私はちゃんと他人を愛すことができるし自己肯定感も持ち合わせているのに、いつからどうしてこうなったんだろう。ゲーセンに使うくらいなら何か買う方が後々売れるだけまだましだと、何度言ったらわかるんだ。わかんない。全然わかんないです。「援助があればできる」なんのだよ。誰のだよ。診断書にセルフでツッコミするしかなかった。

誰にでも中途半端に優しくするから傷つくし、傷つける。過去が恋しいなんてはじめてのことだがこれも自業自得だ。いまの私には実体がない。いつまでも浮遊している。もう戻れない。

悲観的になっても仕方がないので一旦ポジティブに考えてみよう。私は二十代前半で、若くて、環境にも恵まれ、そこそこにかわいい。なんだか文字が浮いてる気がするけど、多分そう。

だから仕事なんて辞めようと思った。私は、なんでもできるよ。なんでもできたのに。

主演

君には、いつか羽が生えるかもしれない。

行きつけの喫茶店のマスターは私にそう言った。客が少なくて暇だからと私の向かいに座って珈琲を飲んでいた。

私は喫茶店に行きたいときもあれば、行きたくないときもある。マスターに会いたいときもあれば、会いたくないときもある。マスターだって誰の顔も見たくないようなときがあるだろうに、毎日他人のために珈琲を淹れている。それってとても不平等だ。だから私たちは対価としてお金を支払っていて、マスターはそれを受け取ることを仕事にしている。利害で成り立っている。わたしは仕事とはなにかをかんがえる。自分には、こういう関係しかあとに残らないのだろうか。

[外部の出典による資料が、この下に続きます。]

Lemma rows_drop names dropped df df' :
  forallb (unwritten names) dropped = true ->
  drop dropped df = Ok df' -> rows names df df'.
Proof.
  intros Hd H. exists []. intros name Hin.
  rewrite (@getcol_drop dropped df df' name H).
  - destruct (getcol df name); reflexivity.
  - destruct (existsb (str_eqb name) dropped) eqn:E; [|reflexivity].
    apply existsb_exists in E. destruct E as (d & Hdin & E).
    apply str_eqb_eq in E. subst d.
    rewrite forallb_forall in Hd. specialize (Hd _ Hdin).
    assert (Hrefl : str_eqb name name = true) by (apply str_eqb_eq; reflexivity).
    pose proof (@unwritten_neq names name name Hd Hin). congruence.
Qed.

Lemma rows_step6 names df df' :
  forallb (unwritten names) [u "city"; u "neighborhood"; u "region"; u "location"] = true ->
  step6 df = Ok df' -> rows names df df'.
Proof.
  intros Hn H. simpl in Hn.
  apply andb_prop in Hn. destruct Hn as [H1 Hn].
  apply andb_prop in Hn. destruct Hn as [H2 Hn].
  apply andb_prop in Hn. destruct Hn as [H3 Hn].
  unfold step6 in H. unbind H 6. cbv zeta in H.
  eapply rows_trans; [apply rows_setcol, H1|].
  eapply rows_trans; [apply rows_setcol, H2|].
  eapply rows_trans; [apply rows_setcol, H3|].
  eapply rows_drop; [|exact H]. simpl. exact Hn.
Qed.

Lemma rows_step7 names df df' :
  unwritten names (u "price") = true -> step7 df = Ok df' -> rows names df df'.
Proof.
  intros Hn H. unfold step7 in H. unbind H 2. unfold dropna in H. unbind H 1.
  injection H as <-.
  eapply rows_trans; [apply rows_setcol, Hn|apply rows_loc].
Qed.

Lemma rows_step8 names df df' :
  unwritten names (u "price_per_sqm") = true -> step8 df = Ok df' -> rows names df df'.
Proof.
  intros Hn H. unfold step8 in H. unbind H 4. injection H as <-.
  apply rows_setcol, Hn.
Qed.

Lemma rows_extract_loop names todo : forall df df',
  forallb (unwritten names) (List.map amenity_column todo) = true ->
  extract_loop todo df = Ok df' -> rows names df df'.
Proof.
  induction todo as [|a todo IH]; intros df df' Hn H; simpl in H.
  - injection H as <-. exists []. intros name _. destruct (getcol df name); reflexivity.
  - simpl in Hn. apply andb_prop in Hn. destruct Hn as [Ha Hn].
    unbind H 2. eapply rows_trans; [apply rows_setcol, Ha|]. apply IH; [exact Hn|exact H].
Qed.

Lemma rows_step9 names df df' :
  forallb (unwritten names) (u "Informacje dodatkowe" :: List.map amenity_column amenities)
  = true ->
  step9 df = Ok df' -> rows names df df'.
Proof.
  intros Hn H. cbn [forallb] in Hn. apply andb_prop in Hn. destruct Hn as [Hi Hn].
  unfold step9, extract_amenities in H.
  apply bind_ok in H. destruct H as (d & Hd & H).
  eapply rows_trans; [eapply rows_extract_loop; [exact Hn|exact Hd]|].
  eapply rows_drop; [|exact H]. simpl. rewrite Hi. reflexivity.
Qed.

Lemma rows_step10 names df df' : step10 df = Ok df' -> rows names df df'.
Proof.
  intros H. unfold step10 in H. apply bind_ok in H. destruct H as (d & Hd & H).
  apply remove_outliers_inv in Hd. destruct Hd as (? & ? & _ & _ & ->).
  apply remove_outliers_inv in H. destruct H as (? & ? & _ & _ & ->).
  eapply rows_trans; apply rows_loc.
Qed.

Lemma rows_step11 names df df' :
  unwritten names (u "log_price") = true -> step11 df = Ok df' -> rows names df df'.
Proof.
  intros Hn H. unfold step11 in H. unbind H 2. injection H as <-.
  apply rows_setcol, Hn.
Qed.

Lemma astype_float_floats s s' :
  astype_float s = Ok s' -> exists r, s' = List.map Num r.
Proof.
  intros H. apply astype_float_numeric in H.
  induction H as [|c l (x & ->) _ (r & ->)].
  - exists []. reflexivity.
  - exists (x :: r). reflexivity.
Qed.

Lemma isna_int_Num r :
  isna_int (List.map Num r) = List.map (fun x => of_bool (isna x)) r.
Proof.
  unfold isna_int. rewrite map_map. apply map_ext. intros [q| | |]; reflexivity.
Qed.

(** The frames between the cells of a successful run. *)
Lemma prepare_inv df df' :
  prepare df = Ok df' ->
  exists df3 df4 df5 df6 df7 df8 df9 df10,
    step3 df = Ok df3 /\ step4 df3 = Ok df4 /\ step5 df4 = Ok df5
    /\ step6 df5 = Ok df6 /\ step7 df6 = Ok df7 /\ step8 df7 = Ok df8
    /\ step9 df8 = Ok df9 /\ step10 df9 = Ok df10 /\ step11 df10 = Ok df'.
Proof.
  unfold prepare, clean. intros H.
  apply bind_ok in H. destruct H as (df10 & H & H11).
  apply bind_ok in H. destruct H as (df3 & H3 & H).
  apply bind_ok in H. destruct H as (df4 & H4 & H).
  apply bind_ok in H. destruct H as (df5 & H5 & H).
  apply bind_ok in H. destruct H as (df6 & H6 & H).
  apply bind_ok in H. destruct H as (df7 & H7 & H).
  apply bind_ok in H. destruct H as (df8 & H8 & H).
  apply bind_ok in H. destruct H as (df9 & H9 & H10).
  exists df3, df4, df5, df6, df7, df8, df9, df10. repeat split; assumption.
Qed.

(** X5: in the prepared frame the column [has_czynsz] is 1 on exactly the
    rows whose rent is missing and 0 on the rows that have a rent: the
    row filters of steps 7 and 10 keep the two columns aligned. *)
Theorem rent_flag_marks_missing_rent (df df' : DataFrame) :
  prepare df = Ok df' ->
  exists r : list fval,
    getcol df' (u "Czynsz") = Ok (List.map Num r)
    /\ getcol df' (u "has_czynsz") = Ok (List.map (fun x => of_bool (isna x)) r).
Proof.
  intros H. apply prepare_inv in H.
  destruct H as (df3 & df4 & df5 & df6 & df7 & df8 & df9 & df10
                 & _ & H4 & H5 & H6 & H7 & H8 & H9 & H10 & H11).
  set (names := [u "Czynsz"; u "has_czynsz"]).
  assert (Hrows : rows names df5 df').
  { eapply rows_trans; [apply (@rows_step6 names _ _ eq_refl H6)|].
    eapply rows_trans; [apply (@rows_step7 names _ _ eq_refl H7)|].
    eapply rows_trans; [apply (@rows_step8 names _ _ eq_refl H8)|].
    eapply rows_trans; [apply (@rows_step9 names _ _ eq_refl H9)|].
    eapply rows_trans; [apply (@rows_step10 names _ _ H10)|].
    apply (@rows_step11 names _ _ eq_refl H11). }
  unfold step4 in H4. apply bind_ok in H4. destruct H4 as (c & _ & H4).
  apply bind_ok in H4. destruct H4 as (c' & Hc' & H4). injection H4 as <-.
  rewrite clean_czynsz_cells in Hc'. apply astype_float_floats in Hc'.
  destruct Hc' as (r & ->).
  unfold step5 in H5. rewrite getcol_setcol_same in H5. simpl in H5. injection H5 as <-.
  destruct Hrows as (masks & Hm). exists (selects masks r). split.
  - rewrite (Hm (u "Czynsz")) by (left; reflexivity).
    rewrite getcol_setcol_other by reflexivity.
    rewrite getcol_setcol_same. simpl. rewrite selects_map. reflexivity.
  - rewrite (Hm (u "has_czynsz")) by (right; left; reflexivity).
    rewrite getcol_setcol_same. simpl.
    rewrite isna_int_Num, !selects_map. reflexivity.
Qed.

Lemma rent_flag_marks_missing_rent_witness :
  exists df' r,
    prepare Samples.catalogue = Ok df'
    /\ getcol df' (u "Czynsz") = Ok (List.map Num r)
    /\ getcol df' (u "has_czynsz") = Ok (List.map (fun x => of_bool (isna x)) r).
Proof.
  destruct (prepare Samples.catalogue) as [df'|e] eqn:E.
  - destruct (rent_flag_marks_missing_rent Samples.catalogue E) as (r & H1 & H2).
    exists df', r. auto.
  - exfalso. vm_compute in E. discriminate E.
Defined.





End FrameFacts.

(** ** Column names in and out (steps 3 to 13) *)

Module SchemaFacts.
Import Pd Notebook PdFacts OutlierFacts CleaningFacts AmenityFacts ColumnFacts FrameFacts.

Lemma getcol_In df name c : getcol df name = Ok c -> In name (columns df).
Proof.
  induction df as [|[n x] df IH]; simpl; [discriminate|].
  destruct (str_eqb n name) eqn:E; [|auto].
  apply str_eqb_eq in E. auto.
Qed.

Lemma has_column_In df name : has_column df name = true -> In name (columns df).
Proof.
  unfold has_column. intros H. apply existsb_exists in H.
  destruct H as (x & Hx & E). apply str_eqb_eq in E. subst x. exact Hx.
Qed.

Lemma step10_columns df df' : step10 df = Ok df' -> columns df' = columns df.
Proof.
  intros H. unfold step10 in H. apply bind_ok in H. destruct H as (d & Hd & H).
  apply remove_outliers_inv in Hd. destruct Hd as (? & ? & _ & _ & ->).
  apply remove_outliers_inv in H. destruct H as (? & ? & _ & _ & ->).
  rewrite !columns_loc. reflexivity.
Qed.

(** [origin news df df']: every column of [df'] is a column of [df] or one
    of [news]. *)
Definition origin (news : list str) (df df' : DataFrame) : Prop :=
  forall x, In x (columns df') -> In x (columns df) \/ In x news.

Lemma origin_setcol df n v : origin [n] df (setcol df n v).
Proof.
  intros x Hx. apply columns_setcol_inv in Hx. destruct Hx as [->|Hx]; simpl; auto.
Qed.

Lemma origin_loc mask df : origin [] df (loc mask df).
Proof. intros x Hx. rewrite columns_loc in Hx. auto. Qed.

Lemma origin_drop names df df' : drop names df = Ok df' -> origin [] df df'.
Proof.
  intros H x Hx. rewrite (columns_drop _ _ H) in Hx. apply filter_In in Hx. tauto.
Qed.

ひと と わたし の間にはいったい何が発生しているのか?私が最近考えていることって全部ここに尽きるかもしれない。哲学的なこと考え出すと病むぞと母親に言われたけど、今更遅すぎる。考えなくなったら、それは私じゃない。

 

私は朝起きてまずがっかりする。頭が痛くて悪寒がする。次にそんな自分にがっかりする。手にべったりと血が付着したみたいな気分になる。そして、そんな自分の感性の豊かさに恍惚する。

マスターは、みんな普通が大好きなのに真ん中は少しずつ減っていて、いつか上か下かになる と言った。私は上にいたいとは思わなかったし、下でもいいとも思わないけど、羽はほしいと思った。私は誰だ。

一人で生きていくことができないのはなんでだろう。みんなの言う真ん中ってどこだったんだろう。ごろごろだけしてたら生きていけないのはなんでだろう。なんで、なんで?わたしは、なんで で出来ている。